Biochemistry. 2014 Aug 5;53(30):5008-16. doi: 10.1021/bi500622x. Epub 2014 Jul 16.
The design of new optogenetic tools for controlling protein function would be facilitated by the development of protein scaffolds that undergo large, well-defined structural changes upon exposure to light. Domain swapping, a process in which a structural element of a monomeric protein is replaced by the same element of another copy of the same protein, leads to a well-defined change in protein structure. We observe domain swapping in a variant of the blue light photoreceptor photoactive yellow protein in which a surface loop is replaced by a well-characterized protein-protein interaction motif, the E-helix. In the domain-swapped dimer, the E-helix sequence specifically binds a partner K-helix sequence, whereas in the monomeric form of the protein, the E-helix sequence is unable to fold into a binding-competent conformation and no interaction with the K-helix is seen. Blue light irradiation decreases the extent of domain swapping (from Kd = 10 μM to Kd = 300 μM) and dramatically enhances the rate, from weeks to <1 min. Blue light-induced domain swapping thus provides a novel mechanism for controlling of protein-protein interactions in which light alters both the stability and the kinetic accessibility of binding-competent states.

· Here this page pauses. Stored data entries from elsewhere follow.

(** * TripleCaptain: squad optimizer and multi-gameweek transfer planner

    A shallow embedding of [backend/app/optimization/squad_optimizer.py]
    and [backend/app/optimization/transfer_planner.py], followed by the
    properties of the specification that concern them.

    Conventions of the embedding:
    - a Python [int] is a [Z]; a Python [float] is an exact rational [Q]
      (the properties below are about selection, ordering and counting,
      not about rounding error);
    - a Python [set] of ids is a [gset Z]; a Python [dict], whose
      iteration order is its insertion order, is an association list
      with unique keys ([dict]);
    - a Python function that may raise returns an [outcome]. *)

From stdpp Require Import base gmap list strings pretty sorting.
From Stdlib Require Import QArith Qround.

Local Open Scope Z_scope.

(** ** Python built-ins used by the two modules *)

Module Py.

(** An exception: its class name and its message. *)
Record exn := mk_exn { exn_class : string; exn_msg : string }.

Definition ValueError (msg : string) : exn := mk_exn "ValueError" msg.
Definition KeyError (key : string) : exn := mk_exn "KeyError" key.

(** The result of a call: a returned value or a raised exception. *)
Inductive outcome (A : Type) : Type :=
| Returned (a : A)
| Raised (e : exn).
Arguments Returned {A} a.
Arguments Raised {A} e.

#[export] Instance outcome_ret : MRet outcome := fun A a => Returned a.
#[export] Instance outcome_bind : MBind outcome := fun A B k m =>
  match m with
  | Returned a => k a
  | Raised e => Raised e
  end.

(** Comparison of floats: [x < y] and [x > y]. *)
Definition Qltb (x y : Q) : bool := negb (Qle_bool y x).
Definition Qgtb (x y : Q) : bool := Qltb y x.

(** [sum(xs)]: a left fold from 0. *)
Definition sum (xs : list Q) : Q := fold_left Qplus xs 0%Q.

Definition sumZ (xs : list Z) : Z := fold_left Z.add xs 0.

(** [sorted(xs, key=key, reverse=True)]: the stable sort by descending
    key; elements with equal keys keep their original order. *)
Fixpoint insert_desc {A} (key : A -> Q) (x : A) (l : list A) : list A :=
  match l with
  | [] => [x]
  | y :: l' =>
      if Qltb (key x) (key y) then y :: insert_desc key x l'
      else x :: y :: l'
  end.

Definition sorted_desc {A} (key : A -> Q) (l : list A) : list A :=
  foldr (insert_desc key) [] l.

(** [max(x :: xs, key=key)]: the first element with the largest key. *)
Definition max_by {A} (key : A -> Q) (x : A) (xs : list A) : A :=
  fold_left (fun best y => if Qgtb (key y) (key best) then y else best)
            xs x.

(** [round(x, ndigits)]: to the nearest multiple of [10^-ndigits], a
    tie going to the even neighbour. *)
Definition round_half_even (x : Q) : Z :=
  let f := Qfloor x in
  match Qcompare (x - inject_Z f) (1 # 2) with
  | Lt => f
  | Gt => f + 1
  | Eq => if Z.even f then f else f + 1
  end.

Definition round (x : Q) (ndigits : nat) : Q :=
  let s := inject_Z (10 ^ Z.of_nat ndigits) in
  Qred (inject_Z (round_half_even (x * s)) / s).

(** *** Insertion-ordered dictionaries *)

Definition dict (K V : Type) : Type := list (K * V).

Section Dict.
Context {K V : Type} `{EqDecision K}.

Fixpoint getitem (d : dict K V) (k : K) : option V :=
  match d with
  | [] => None
  | (k', v) :: d' => if decide (k = k') then Some v else getitem d' k
  end.

Definition contains (d : dict K V) (k : K) : bool :=
  bool_decide (is_Some (getitem d k)).

(** [d[k] = v]: overwrite in place, or append a new key. *)
Fixpoint setitem (d : dict K V) (k : K) (v : V) : dict K V :=
  match d with
  | [] => [(k, v)]
  | (k', v') :: d' =>
      if decide (k = k') then (k', v) :: d'
      else (k', v') :: setitem d' k v
  end.

Definition keys (d : dict K V) : list K := fst <$> d.
Definition values (d : dict K V) : list V := snd <$> d.

(** [d.get(k, dflt)] *)
Definition get (d : dict K V) (k : K) (dflt : V) : V :=
  default dflt (getitem d k).

(** [{k(x): v(x) for x in xs}] *)
Definition comprehension {A} (k : A -> K) (v : A -> V) (xs : list A)
  : dict K V :=
  fold_left (fun d x => setitem d (k x) (v x)) xs [].
End Dict.

End Py.

Import Py.

(** [d[k]] for a key that the caller has put in [d] beforehand. *)
Definition item {K V} `{EqDecision K} `{Inhabited V}
    (d : dict K V) (k : K) : V :=
  default inhabitant (getitem d k).

(** ** The integer-programming interface ([pulp])

    The optimizer states its problem through [pulp] and hands it to a
    solver object.  This part is the vocabulary of that library as the
    code uses it: binary variables, affine expressions, constraints, a
    problem, the status codes, and what it means for a 0/1 valuation to
    satisfy a problem. *)

Module pulp.

(** The three families of decision variables; a variable is named
    [squad_<id>], [starting_<id>] or [captain_<id>]. *)
Inductive VarFamily := squad_ | starting_ | captain_.

Record LpVariable := LpVar { var_family : VarFamily; var_key : Z }.

#[export] Instance VarFamily_eq_dec : EqDecision VarFamily.
Proof. solve_decision. Defined.
#[export] Instance LpVariable_eq_dec : EqDecision LpVariable.
Proof. solve_decision. Defined.
#[export] Instance LpVariable_inhabited : Inhabited LpVariable :=
  populate (LpVar squad_ 0).

(** An affine expression without constant: a list of [coefficient * variable]. *)
Definition LpAffineExpression : Type := list (Q * LpVariable).

Inductive LpSense := LpConstraintLE | LpConstraintEQ | LpConstraintGE.

Record LpConstraint := mk_constraint
  { lhs : LpAffineExpression; sense : LpSense; rhs : Q }.

Record LpProblem := mk_problem
  { objective : LpAffineExpression; constraints : list LpConstraint }.

Inductive LpStatusCode :=
| LpStatusNotSolved
| LpStatusOptimal
| LpStatusInfeasible
| LpStatusUnbounded
| LpStatusUndefined.

#[export] Instance LpStatusCode_eq_dec : EqDecision LpStatusCode.
Proof. solve_decision. Defined.

(** [pulp.LpStatus[code]] *)
Definition LpStatus (code : LpStatusCode) : string :=
  match code with
  | LpStatusNotSolved => "Not Solved"
  | LpStatusOptimal => "Optimal"
  | LpStatusInfeasible => "Infeasible"
  | LpStatusUnbounded => "Unbounded"
  | LpStatusUndefined => "Undefined"
  end.

(** [pulp.lpSum] of a list of variables and of a list of expressions. *)
Definition lpSum_vars (xs : list LpVariable) : LpAffineExpression :=
  (fun x => (1%Q, x)) <$> xs.

Definition lpSum (es : list LpAffineExpression) : LpAffineExpression :=
  concat es.

(** [e <= b], [e == b], [e >= b] *)
Definition le_ (e : LpAffineExpression) (b : Q) : LpConstraint :=
  mk_constraint e LpConstraintLE b.
Definition eq_ (e : LpAffineExpression) (b : Q) : LpConstraint :=
  mk_constraint e LpConstraintEQ b.
Definition ge_ (e : LpAffineExpression) (b : Q) : LpConstraint :=
  mk_constraint e LpConstraintGE b.

(** [x <= y] between two variables: [x - y <= 0]. *)
Definition var_le (x y : LpVariable) : LpConstraint :=
  le_ [(1%Q, x); ((-1)%Q, y)] 0%Q.

(** A solver: from a problem to a status and the [varValue] of every
    variable. *)
Definition Solver : Type := LpProblem -> LpStatusCode * (LpVariable -> Q).

(** *** Meaning of a problem *)

Definition eval (v : LpVariable -> Q) (e : LpAffineExpression) : Q :=
  foldr (fun t acc => (t.1 * v t.2 + acc)%Q) 0%Q e.

Definition holds (v : LpVariable -> Q) (c : LpConstraint) : bool :=
  match sense c with
  | LpConstraintLE => Qle_bool (eval v (lhs c)) (rhs c)
  | LpConstraintEQ => Qeq_bool (eval v (lhs c)) (rhs c)
  | LpConstraintGE => Qle_bool (rhs c) (eval v (lhs c))
  end.

(** Every variable of category [Binary] takes the value 0 or 1. *)
Definition binary (v : LpVariable -> Q) : Prop :=
  forall x, v x = 0%Q \/ v x = 1%Q.

Definition feasible (P : LpProblem) (v : LpVariable -> Q) : Prop :=
  binary v /\ forallb (holds v) (constraints P) = true.

End pulp.

(** ** [squad_optimizer.py] *)

Module squad_optimizer.
Import pulp.

Inductive Position := GOALKEEPER | DEFENDER | MIDFIELDER | FORWARD.

Definition Position_value (p : Position) : Z :=
  match p with
  | GOALKEEPER => 1
  | DEFENDER => 2
  | MIDFIELDER => 3
  | FORWARD => 4
  end.

(** [PlayerData]; the field [id] is [pid] here. *)
Record PlayerData := mk_player
  { pid : Z;
    position : Z;
    team_id : Z;
    price : Q;
    predicted_points : Q;
    start_probability : Q;
    name : string;
    variance : Q;
    ceiling_points : Q;
    floor_points : Q }.

(** The [==] of the dataclass: field by field. *)
Definition PlayerData_eqb (p q : PlayerData) : bool :=
  bool_decide (pid p = pid q) && bool_decide (position p = position q)
  && bool_decide (team_id p = team_id q) && Qeq_bool (price p) (price q)
  && Qeq_bool (predicted_points p) (predicted_points q)
  && Qeq_bool (start_probability p) (start_probability q)
  && bool_decide (name p = name q) && Qeq_bool (variance p) (variance q)
  && Qeq_bool (ceiling_points p) (ceiling_points q)
  && Qeq_bool (floor_points p) (floor_points q).

Record OptimizationConstraints := mk_constraints
  { budget : Q;
    squad_size : Z;
    starting_xi_size : Z;
    max_players_per_team : Z;
    formation : option string;
    excluded_players : option (list Z);
    required_players : option (list Z);
    risk_tolerance : Q }.

Record FormationConstraints := mk_formation
  { goalkeepers : Z;
    defenders : Z * Z;
    midfielders : Z * Z;
    forwards : Z * Z }.

Definition FORMATION_CONSTRAINTS : dict string FormationConstraints :=
  [ ("3-4-3", mk_formation 1 (3, 3) (4, 4) (3, 3));
    ("3-5-2", mk_formation 1 (3, 3) (5, 5) (2, 2));
    ("4-3-3", mk_formation 1 (4, 4) (3, 3) (3, 3));
    ("4-4-2", mk_formation 1 (4, 4) (4, 4) (2, 2));
    ("4-5-1", mk_formation 1 (4, 4) (5, 5) (1, 1));
    ("5-3-2", mk_formation 1 (5, 5) (3, 3) (2, 2));
    ("5-4-1", mk_formation 1 (5, 5) (4, 4) (1, 1)) ].

(** The three dictionaries of decision variables, keyed by player id. *)
Definition make_vars (fam : VarFamily) (players : list PlayerData)
  : dict Z LpVariable :=
  comprehension pid (fun player => LpVar fam (pid player)) players.

Definition _group_players_by_position (players : list PlayerData)
  : dict Z (list PlayerData) :=
  fold_left
    (fun grouped player =>
       match getitem grouped (position player) with
       | Some l => setitem grouped (position player) (l ++ [player])
       | None => grouped
       end)
    players
    [(1, []); (2, []); (3, []); (4, [])].

(** The grouping by team built in [_add_squad_constraints]. *)
Definition group_players_by_team (players : list PlayerData)
  : dict Z (list PlayerData) :=
  fold_left
    (fun by_team player =>
       let by_team' :=
         if contains by_team (team_id player) then by_team
         else setitem by_team (team_id player) [] in
       setitem by_team' (team_id player)
               (item by_team' (team_id player) ++ [player]))
    players [].

(** [[vars[p.id] for p in group]] *)
Definition vars_of (vars : dict Z LpVariable) (group : list PlayerData)
  : list LpVariable :=
  (fun p => item vars (pid p)) <$> group.

(** The truth value of an optional list: [None] and [[]] are false. *)
Definition truthy {A} (o : option (list A)) : list A := default [] o.

(** The truth value of [constraints.formation and constraints.formation
    in FORMATION_CONSTRAINTS]: the entry of the catalog, if any. *)
Definition chosen_formation (c : OptimizationConstraints)
  : option FormationConstraints :=
  match formation c with
  | Some f => if decide (f = "") then None else getitem FORMATION_CONSTRAINTS f
  | None => None
  end.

设计新的光遗传学工具来控制蛋白质功能将得益于蛋白质支架的发展,这些蛋白质支架在暴露于光时会发生大的、明确定义的结构变化。结构域交换是一个单体蛋白质的结构元件被同一蛋白质的另一个副本的相同元件取代的过程,导致蛋白质结构的明确定义变化。我们在蓝光光感受器光活性黄色蛋白的一种变体中观察到结构域交换,其中表面环被一个特征明确的蛋白质-蛋白质相互作用基序,E 螺旋所取代。在结构域交换的二聚体中,E 螺旋序列特异性地结合伴侣 K 螺旋序列,而在蛋白质的单体形式中,E 螺旋序列无法折叠成结合竞争构象,并且没有观察到与 K 螺旋的相互作用。蓝光照射降低了结构域交换的程度(从 Kd = 10 μM 到 Kd = 300 μM),并极大地提高了速率,从数周缩短至 <1 分钟。蓝光诱导的结构域交换因此提供了一种新的机制来控制蛋白质-蛋白质相互作用,其中光改变结合竞争状态的稳定性和动力学可及性。